Always Be Blaming
A few tips on 4D-ing your code comprehension skills.
I wrote on the importance of reading code before: Look Out For Bugs My default approach to reading is “predictive”: I don’t actually read the code line by line. Rather, I try to understand the problem that it wants to solve, then imagine my own solution, and read the “diff” between what I have in my mind and what I see in the editor. Non-empty “diff” signifies either a bug in my understanding, or an opportunity to improve the code.
This is 2D reading, understanding a snapshot of code, frozen in time. This is usually enough to spot “this feels odd” anomalies, worthy of further investigation.
Ideal code is memoryless — it precisely solves the problem at hand.
Most real code is Markov — the shape of the code at time T depends not only on the problem statement, but also on the
shape of the code at time T - 1. The 3D step is to trace
the evolution of code over time,
Where Do We Come From? What Are We? Where Are We Going?.

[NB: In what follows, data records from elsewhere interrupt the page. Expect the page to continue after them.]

(** C10. A call [set(index, value)] with [0 <= index < capacity] does not
    reallocate: it returns after the write alone, the capacity and the size
    of the array are unchanged, the array is the old one with the slot at
    [index] written, and every other slot reads as before. *)
Theorem set_below_capacity_in_place fuel this index value :
  0 <= index < capacity this ->
  exists this',
    set fuel this index value = Returned this' this' /\
    set fuel this index value = update_value this index value /\
    capacity this' = capacity this /\
    policy this' = policy this /\
    array this' = store (array this) index value /\
    List.length (array this') = List.length (array this) /\
    (forall j, j <> index -> load (array this') j = load (array this) j) /\
    length this' = Z.max (length this) (index + 1).
Proof.
  intros [Hi Hlt]. rewrite set_below_capacity by exact Hlt.
  rewrite update_value_eq. cbv zeta. eexists. split; [reflexivity|]. simpl.
  repeat split.
  - apply length_store.
  - intros j Hj. apply load_store_ne. congruence.
Qed.

(** ** Where the code departs from the claims *)

(** [get] at [index = length]: on a buffer with spare capacity the test
    [this.length < index] lets the read through to the slot. *)
Lemma get_at_length_spare this :
  wf this -> length this < capacity this ->
  exists x, get this (length this) = Some x.
Proof.
  intros [Hl Hc] Hspare. rewrite get_upto_length by lia.
  apply load_in_range. lia.
Qed.

(** [get] at [index = length] on a full buffer is a read past the array. *)
Lemma get_at_length_full this :
  wf this -> length this = capacity this -> get this (length this) = None.
Proof.
  intros [Hl Hc] Hfull. rewrite get_upto_length by lia.
  apply load_out_of_range. lia.
Qed.

(** C2. On a buffer built with capacity 0 and the default policy,
    [set(0, value)] does not succeed: the policy answers 0 for 0 and the
    sanity check of [set] throws, whatever the fuel. *)
Theorem set_on_zero_capacity_throws value :
  exists this0 : t V,
    new (inl 0) = inr this0 /\
    capacity this0 = 0 /\
    policy this0 = DEFAULT_GROWING_POLICY /\
    forall fuel,
      set (S fuel) this0 0 value = Thrown PolicyViolation_set this0 /\
      returned (set fuel this0 0 value) = false.
Proof.
  exists (Build 0 0 DEFAULT_GROWING_POLICY []).
  split; [apply (new_number 0); pose proof max_length_pos; lia|].
  split; [reflexivity|].
  split; [reflexivity|]. intros fuel. split; [reflexivity|].
  destruct fuel; reflexivity.
Qed.

Lemma grow_loop_capped_doubling fuel : forall this,
  policy this = capped_doubling ->
  1 <= capacity this <= 4 ->
  grow_loop fuel 1 10 this = OutOfFuel.
Proof.
  induction fuel as [|fuel IH]; intros this Hp Hc; simpl;
    rewrite Z.geb_leb; destruct (Z.leb_spec (capacity this) 10); try lia;
    [reflexivity|].
  rewrite Hp. unfold capped_doubling at 1.
  destruct (Z.leb_spec (Z.min (2 * capacity this) 4) 1); [lia|].
  apply IH; simpl; [exact Hp | unfold capped_doubling; lia].
Qed.

(** C3. With a policy that doubles up to 4 and then stalls, [set(10, value)]
    on a buffer of capacity 1 never ends: the sanity check compares with the
    capacity read before the loop, which every later answer exceeds, so no
    amount of fuel makes the call return or throw. *)
Theorem set_loops_on_stalling_policy value :
  exists this0 : t V,
    new (options 1 capped_doubling) = inr this0 /\
    capped_doubling 4 = 4 /\
    forall fuel, set fuel this0 10 value = OutOfFuel.
Proof.
  exists (Build 0 1 capped_doubling [fresh_slot]).
  split; [apply (new_options 1); pose proof max_length_pos; lia|].
  split; [reflexivity|].
  intros fuel. unfold set. simpl.
  rewrite grow_loop_capped_doubling; simpl; [reflexivity | reflexivity | lia].
Qed.

End DynamicArrayFacts.

(** ** Runs on an [Int32Array] *)

#[local] Existing Instance Int32Array.

(** The buffers of the examples are what the calls build. *)
Example fresh_1_new : new (inl 1) = inr fresh_1.
Proof. reflexivity. Qed.

Example fresh_2_new : new (inl 2) = inr fresh_2.
Proof. reflexivity. Qed.

Example full_2_pushed : push_all fresh_2 [10; 20] = Returned [1; 2] full_2.
Proof. reflexivity. Qed.

(** The third [push] grows the buffer to [ceil(2 * 1.5) = 3] slots. *)
Example full_3_pushed : push full_2 30 = Returned 3 full_3.
Proof. reflexivity. Qed.

Example full_3_get :
  (get full_3 0, get full_3 1, get full_3 2) = (Some 10, Some 20, Some 30).
Proof. reflexivity. Qed.

Example sparse_8_set : set 4 fresh_1 5 7 = Returned sparse_8 sparse_8.
Proof. reflexivity. Qed.

Example regrown_5_set : set 2 popped_2 3 7 = Returned regrown_5 regrown_5.
Proof. reflexivity. Qed.

Example same_size_1_new : new (options 1 same_size) = inr same_size_1.
Proof. reflexivity. Qed.

Example too_large_1_new : new (options 1 too_large) = inr too_large_1.
Proof. reflexivity. Qed.

Example too_large_1_pushed : push too_large_1 7 = Returned 1 too_large_1_full.
Proof. reflexivity. Qed.

(** The second [push] asks for [2^53] slots: the allocation is refused, after
    [this.capacity] has been assigned. *)
Example too_large_1_refused :
  push too_large_1_full 8 = Thrown RangeError too_large_1_failed.
Proof. reflexivity. Qed.

(** C1. [get(index)] with [index = length] returns a stored value instead of
    [undefined]: after [set(0, 7)] and [pop()] on a buffer of capacity 2 the
    length is 0 and [get(0)] is still 7. *)
Theorem get_at_length_returns_slot :
  exists this0 this1 this2 : t Z,
    new (inl 2) = inr this0 /\
    set 0 this0 0 7 = Returned this1 this1 /\
    pop this1 = Returned (Some 7) this2 /\
    length this2 = 0 /\
    get this2 (length this2) = Some 7.
Proof.
  exists (Build 0 2 DEFAULT_GROWING_POLICY [0; 0]),
         (Build 1 2 DEFAULT_GROWING_POLICY [7; 0]),
         (Build 0 2 DEFAULT_GROWING_POLICY [7; 0]).
  repeat split; reflexivity.
Qed.

(** C4. A call that fails the sanity check has already assigned
    [this.capacity]: with a policy answering [c - 1], [grow()] and
    [set(3, 7)] on a buffer of capacity 3 throw and leave [capacity = 2]
    on an array of 3 slots. *)
Theorem failed_call_overwrites_capacity :
  exists this0 this' : t Z,
    new (options 3 shrinking) = inr this0 /\
    capacity this0 = 3 /\
    grow this0 = Thrown PolicyViolation_grow this' /\
    set 1 this0 3 7 = Thrown PolicyViolation_set this' /\
    capacity this' = 2 /\
    length this' = length this0 /\
    array this' = array this0 /\
    List.length (array this') = 3%nat.
Proof.
  exists (Build 0 3 shrinking [0; 0; 0]), (Build 0 2 shrinking [0; 0; 0]).
  repeat split; reflexivity.
Qed.

(** C5. After a call that throws, the data model is broken: with a policy
    answering 0, two [push] calls on a buffer of capacity 1 (the second
    throws) leave [length = 1], [capacity = 0] and an array of 1 slot. *)
Theorem run_breaks_data_model :
  exists this0 this' : t Z,
    new (options 1 no_room) = inr this0 /\
    run 0 [Push 7; Push 8] this0 = Some this' /\
    push_all this0 [7; 8] = Thrown PolicyViolation_grow this' /\
    length this' = 1 /\
    capacity this' = 0 /\
    List.length (array this') = 1%nat /\
    ~ wf this'.
Proof.
  exists (Build 0 1 no_room [0]), (Build 1 0 no_room [7]).
  repeat split; try reflexivity.
  unfold wf. simpl. lia.
Qed.


(** ** The general claims at work *)

Ltac default_policy :=
  simpl; intros k Hk; rewrite DEFAULT_GROWING_POLICY_div;
  cbv beta iota delta [max_length Int32Array];
  Z.div_mod_to_equations; lia.

Ltac concrete_wf := unfold wf; simpl; lia.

The step after that is to understand the why. What were we thinking back then, when we wrote this code? It’s useful to have the “theory of mind” concept ready here. I personally learned the term way too late in my life, so let me give a short intro for today’s lucky 10 000. Theory of mind is the ability to imagine yourself in someone else’s skin. Not just in their shoes (“I certainly would have acted differently in that situation”), but with their mind (“I wouldn’t have acted that way, but I get why they did”). This is something people learn. The experimental setup here is to have a child in a room with toys, with a doll sitting near the opposite end of the room, and asking the child “what does the doll see?”. Younger children describe the room from their perspective, older begin to intuit that doll’s perspective is different.
So this is the goal of reading code — understanding what the original author was thinking, and why.

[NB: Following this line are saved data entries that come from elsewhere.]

(* ===== verification/VoxelGrid.v ===== *)
(** The voxel grid of [nav2_voxel_grid] (voxel_grid.hpp, voxel_grid.cpp): a 3D
    grid whose column is a 32-bit word, the voxel [z] being the pair of bits
    [z] and [z + 16].  Operations, the abstract grid they implement, and the
    3D Bresenham walk. *)

From S2P Require Import Prelude Floats Bresenham.

Inductive VoxelStatus := FREE | UNKNOWN | MARKED.

#[export] Instance VoxelStatus_eq_dec : EqDecision VoxelStatus.
Proof. solve_decision. Defined.

(** The object: its sizes, the columns [data_], and the [costmap] pointer with
    the array it points to ([None]: NULL or not yet set). *)
Record VoxelGrid := mkVoxelGrid {
  size_x_ : Z;
  size_y_ : Z;
  size_z_ : Z;
  data_ : list Z;
  costmap : option (list Z);
}.

Definition set_data (g : VoxelGrid) (d : list Z) : VoxelGrid :=
  mkVoxelGrid (size_x_ g) (size_y_ g) (size_z_ g) d (costmap g).
Definition set_costmap (g : VoxelGrid) (m : option (list Z)) : VoxelGrid :=
  mkVoxelGrid (size_x_ g) (size_y_ g) (size_z_ g) (data_ g) m.

(** ** Bits *)

(** [((uint32_t)1 << z << 16) | (1 << z)]; a shift of 32 or more is undefined. *)
Definition full_mask (z : Z) : option Z :=
  _ ← assert_ub (z <? 32);
  Some (Z.lor (u32 (Z.shiftl (u32 (Z.shiftl 1 z)) 16)) (u32 (Z.shiftl 1 z))).

(** [~m] on 32 bits. *)
Definition not32 (m : Z) : Z := u32 (Z.lnot m).

(** [~((uint32_t)0) >> 16] *)
Definition unknown_col : Z := Z.shiftr (not32 0) 16.

(** The loop of [bitsBelowThreshold]; 33 rounds are enough for 32 bits. *)
Fixpoint bits_below (fuel : nat) (n bit_count bit_threshold : Z) : option bool :=
  match fuel with
  | O => None
  | S fuel =>
      if n =? 0 then Some true
      else
        let bit_count := u32 (bit_count + 1) in
        if bit_threshold <? bit_count then Some false
        else bits_below fuel (Z.land n (u32 (n - 1))) bit_count bit_threshold
  end.

Definition bitsBelowThreshold (n bit_threshold : Z) : option bool :=
  bits_below 33 n 0 bit_threshold.

Fixpoint num_bits (fuel : nat) (n bit_count : Z) : option Z :=
  match fuel with
  | O => None
  | S fuel =>
      if n =? 0 then Some bit_count
      else num_bits fuel (Z.land n (u32 (n - 1))) (u32 (bit_count + 1))
  end.

Definition numBits (n : Z) : option Z := num_bits 33 n 0.

(** The exclusive or of the two 16-bit halves of a column, and its high half. *)
Definition unknown_bits (col : Z) : Z := Z.lxor (u16 (Z.shiftr col 16)) (u16 col).
Definition marked_bits (col : Z) : Z := Z.shiftr col 16.

(** ** Construction *)

Definition new_data (size_x size_y : Z) : list Z := anew (u32 (size_x * size_y)) unknown_col.

Definition VoxelGrid_new (size_x size_y size_z : Z) : VoxelGrid :=
  mkVoxelGrid size_x size_y (if 16 <? size_z then 16 else size_z) (new_data size_x size_y) None.

(** [data_] is overwritten on its first [size_x_ * size_y_] words. *)
Definition reset (g : VoxelGrid) : option VoxelGrid :=
  d ← for_range 0 (u32 (size_x_ g * size_y_ g)) (fun i d => aset d i unknown_col) (data_ g);
  Some (set_data g d).

Definition resize (g : VoxelGrid) (size_x size_y size_z : Z) : option VoxelGrid :=
  if (size_x =? size_x_ g) && (size_y =? size_y_ g) && (size_z =? size_z_ g) then reset g
  else Some (mkVoxelGrid size_x size_y (if 16 <? size_z then 16 else size_z)
               (new_data size_x size_y) (costmap g)).

(** ** Single voxels *)

Definition out_of_bounds (g : VoxelGrid) (x y z : Z) : bool :=
  (size_x_ g <=? x) || (size_y_ g <=? y) || (size_z_ g <=? z).

Definition cell_index (g : VoxelGrid) (x y : Z) : Z := u32 (u32 (y * size_x_ g) + x).

Definition markVoxel (g : VoxelGrid) (x y z : Z) : option VoxelGrid :=
  if out_of_bounds g x y z then Some g
  else
    m ← full_mask z;
    c ← aget (data_ g) (cell_index g x y);
    d ← aset (data_ g) (cell_index g x y) (Z.lor c m);
    Some (set_data g d).

Definition markVoxelInMap (g : VoxelGrid) (x y z marked_threshold : Z) : option (bool * VoxelGrid) :=
  if out_of_bounds g x y z then Some (false, g)
  else
    let index := s32 (cell_index g x y) in
    m ← full_mask z;
    c ← aget (data_ g) index;
    d ← aset (data_ g) index (Z.lor c m);
    b ← bitsBelowThreshold (marked_bits (Z.lor c m)) marked_threshold;
    Some (negb b, set_data g d).

Definition clearVoxel (g : VoxelGrid) (x y z : Z) : option VoxelGrid :=
  if out_of_bounds g x y z then Some g
  else
    m ← full_mask z;
    c ← aget (data_ g) (cell_index g x y);
    d ← aset (data_ g) (cell_index g x y) (Z.land c (not32 m));
    Some (set_data g d).

(** The assertion stops the program: no result. *)
Definition clearVoxelColumn (g : VoxelGrid) (index : Z) : option VoxelGrid :=
  _ ← assert_ub (index <? u32 (size_x_ g * size_y_ g));
  d ← aset (data_ g) index 0;
  Some (set_data g d).

Definition clearVoxelInMap (g : VoxelGrid) (x y z : Z) : option VoxelGrid :=
  if out_of_bounds g x y z then Some g
  else
    let index := s32 (cell_index g x y) in
    m ← full_mask z;
    c ← aget (data_ g) index;
    let c := Z.land c (not32 m) in
    d ← aset (data_ g) index c;
    bu ← bitsBelowThreshold (unknown_bits c) 1;
    bm ← bitsBelowThreshold (marked_bits c) 1;
    if bu && bm then
      cm ← costmap g;
      cm' ← aset cm index 0;
      Some (set_costmap (set_data g d) (Some cm'))
    else Some (set_data g d).

(** The static [getVoxel], on a raw array. *)
Definition getVoxel_static (x y z size_x size_y size_z : Z) (data : list Z) : option VoxelStatus :=
  if (size_x <=? x) || (size_y <=? y) || (size_z <=? z) then Some UNKNOWN
  else
    m ← full_mask z;
    c ← aget data (u32 (u32 (y * size_x) + x));
    bits ← numBits (Z.land c m);
    if bits <? 2 then if bits <? 1 then Some FREE else Some UNKNOWN else Some MARKED.

Definition getVoxel (g : VoxelGrid) (x y z : Z) : option VoxelStatus :=
  if out_of_bounds g x y z then Some UNKNOWN
  else
    m ← full_mask z;
    c ← aget (data_ g) (cell_index g x y);
    bits ← numBits (Z.land c m);
    if bits <? 2 then if bits <? 1 then Some FREE else Some UNKNOWN else Some MARKED.

Definition getVoxelColumn (g : VoxelGrid) (x y unknown_threshold marked_threshold : Z) :
    option VoxelStatus :=
  if (size_x_ g <=? x) || (size_y_ g <=? y) then Some UNKNOWN
  else
    col ← aget (data_ g) (cell_index g x y);
    bm ← bitsBelowThreshold (marked_bits col) marked_threshold;
    if negb bm then Some MARKED
    else
      bu ← bitsBelowThreshold (unknown_bits col) unknown_threshold;
      if negb bu then Some UNKNOWN else Some FREE.

(** ** Lines *)

(** The functors [GridOffset] and [ZOffset], on the pair of references
    (offset, z_mask). *)
Inductive Offset := GridOffset | ZOffset.

Definition apply_offset (o : Offset) (offset_val : Z) (p : Z * Z) : Z * Z :=
  match o with
  | GridOffset => (u32 (fst p + offset_val), snd p)
  | ZOffset => (fst p, if 0 <? offset_val then u32 (Z.shiftl (snd p) 1) else Z.shiftr (snd p) 1)
  end.

Definition sign (i : Z) : Z := if 0 <? i then 1 else -1.
Definition umax (x y : Z) : Z := if y <? x then x else y.

(** The state of the 3D walk: the references (offset, z_mask), the errors. *)
Definition bres3_body {S} (at_ : S -> Z * Z -> option S) (off_a off_b off_c : Offset)
    (abs_da abs_db abs_dc offset_a offset_b offset_c : Z)
    (st : S * (Z * Z) * Z * Z) : option (S * (Z * Z) * Z * Z) :=
  let '(s, p, error_b, error_c) := st in
  s ← at_ s p;
  let p := apply_offset off_a offset_a p in
  let '(carry_b, error_b) := bres_step abs_da abs_db error_b in
  let p := if carry_b : bool then apply_offset off_b offset_b p else p in
  let '(carry_c, error_c) := bres_step abs_da abs_dc error_c in
  let p := if carry_c : bool then apply_offset off_c offset_c p else p in
  Some (s, p, error_b, error_c).

Definition bresenham3D {S} (at_ : S -> Z * Z -> option S) (off_a off_b off_c : Offset)
    (abs_da abs_db abs_dc error_b error_c offset_a offset_b offset_c : Z)
    (p : Z * Z) (max_length : Z) (s : S) : option S :=
  let end_ := Z.min max_length abs_da in
  st ← for_range 0 end_
         (fun _ => bres3_body at_ off_a off_b off_c abs_da abs_db abs_dc offset_a offset_b offset_c)
         (s, p, error_b, error_c);
  let '(s, p, _, _) := st in
  at_ s p.

(** [int] arithmetic whose overflow is undefined. *)
Definition sint (z : Z) : option Z :=
  _ ← assert_ub ((- 2 ^ 31 <=? z) && (z <? 2 ^ 31)); Some z.

Definition sq_dist (x0 y0 z0 x1 y1 z1 : spec_float) : spec_float :=
  fadd (fadd (fmul (fsub x0 x1) (fsub x0 x1)) (fmul (fsub y0 y1) (fsub y0 y1)))
       (fmul (fsub z0 z1) (fsub z0 z1)).

(** The integer half of [raytraceLine]: the walk from the truncated start
    point to the truncated end point. *)
Definition raytrace_cells {S} (at_ : S -> Z * Z -> option S) (size_x : Z) (scale : spec_float)
    (min_x0 min_y0 min_z0 x1 y1 z1 : spec_float) (s : S) : option S :=
  ix1 ← f_to_s32 x1; ix0 ← f_to_s32 min_x0; dx ← sint (ix1 - ix0);
  iy1 ← f_to_s32 y1; iy0 ← f_to_s32 min_y0; dy ← sint (iy1 - iy0);
  iz1 ← f_to_s32 z1; iz0 ← f_to_s32 min_z0; dz ← sint (iz1 - iz0);
  abs_dx ← sint (Z.abs dx); abs_dy ← sint (Z.abs dy); abs_dz ← sint (Z.abs dz);
  let offset_dx := sign dx in
  let offset_dy := s32 (sign dy * size_x) in
  let offset_dz := sign dz in
  uz0 ← f_to_u32 min_z0; _ ← assert_ub (uz0 <? 32);
  let z_mask := u32 (Z.shiftl 65537 uz0) in
  uy0 ← f_to_u32 min_y0; ux0 ← f_to_u32 min_x0;
  let offset := u32 (u32 (uy0 * size_x) + ux0) in
  if umax abs_dy abs_dz <=? abs_dx then
    len ← f_to_u32 (fmul scale (f_of_Z abs_dx));
    bresenham3D at_ GridOffset GridOffset ZOffset abs_dx abs_dy abs_dz (abs_dx / 2) (abs_dx / 2)
      offset_dx offset_dy offset_dz (offset, z_mask) len s
  else if abs_dz <=? abs_dy then
    len ← f_to_u32 (fmul scale (f_of_Z abs_dy));
    bresenham3D at_ GridOffset GridOffset ZOffset abs_dy abs_dx abs_dz (abs_dy / 2) (abs_dy / 2)
      offset_dy offset_dx offset_dz (offset, z_mask) len s
  else
    len ← f_to_u32 (fmul scale (f_of_Z abs_dz));
    bresenham3D at_ ZOffset GridOffset GridOffset abs_dz abs_dx abs_dy (abs_dz / 2) (abs_dz / 2)
      offset_dz offset_dx offset_dy (offset, z_mask) len s.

End of the mumbo-jumbo, some practical advice. First, read Every line of code is always documented, it is very good.
Second, make sure it is effortless for you to find out how a
given snippet of code evolved. This is harder than it seems! Just
git blame isn’t an answer — mind the gap between the
problem that’s easy to solve, and the problem in need of solving.
git blame answers spatial question of “how each line
appeared in this file”, because there’s a relatively straightforward
UI for this — annotate each line with a commit hash. But this is not
the question you are asking most of the time! You don’t care about the
file! There’s a small snippet of code in the middle, and you want a
temporal history of that.
As much as I don’t like working in the browser GitHub’s web interface for blaming is probably better than what you get locally by default. It starts with the y shortcut, which resolves a symbolic reference like
https://github.com/tigerbeetle/tigerbeetle/blob/main/src/vsr/replica.zig
into the one which has a commit hash in the URL:
https://github.com/tigerbeetle/tigerbeetle/blob/c54f613a2eb2a127a0ba212704e3fa988c42e5cb/src/vsr/replica.zig
This commit hash is critical, because it anchors the entire repository — if you open a different file from the web UI, it will be shown as of that commit. This enables you to not myopically focus on just the diff in question, but to absorb the entire context at that point in time.
So my usual web workflow is:
- ctrl+f to find the line I am interested in
- b to toggle blame
- Click “blame prior to change” a couple of times, repeating ctrl+f to go back to the snippet I am curious about.
- cmd-click on the commits that are potentially relevant, pinning their commit hashes in the URL in new tabs.
-
Then, from the commit page, “Browse files” button to then go and
t to other files. Or,
cmd+l to focus browser’s address
bar, and
s/commit/tree/(or back!) as needed, to switch between diff and snapshot views.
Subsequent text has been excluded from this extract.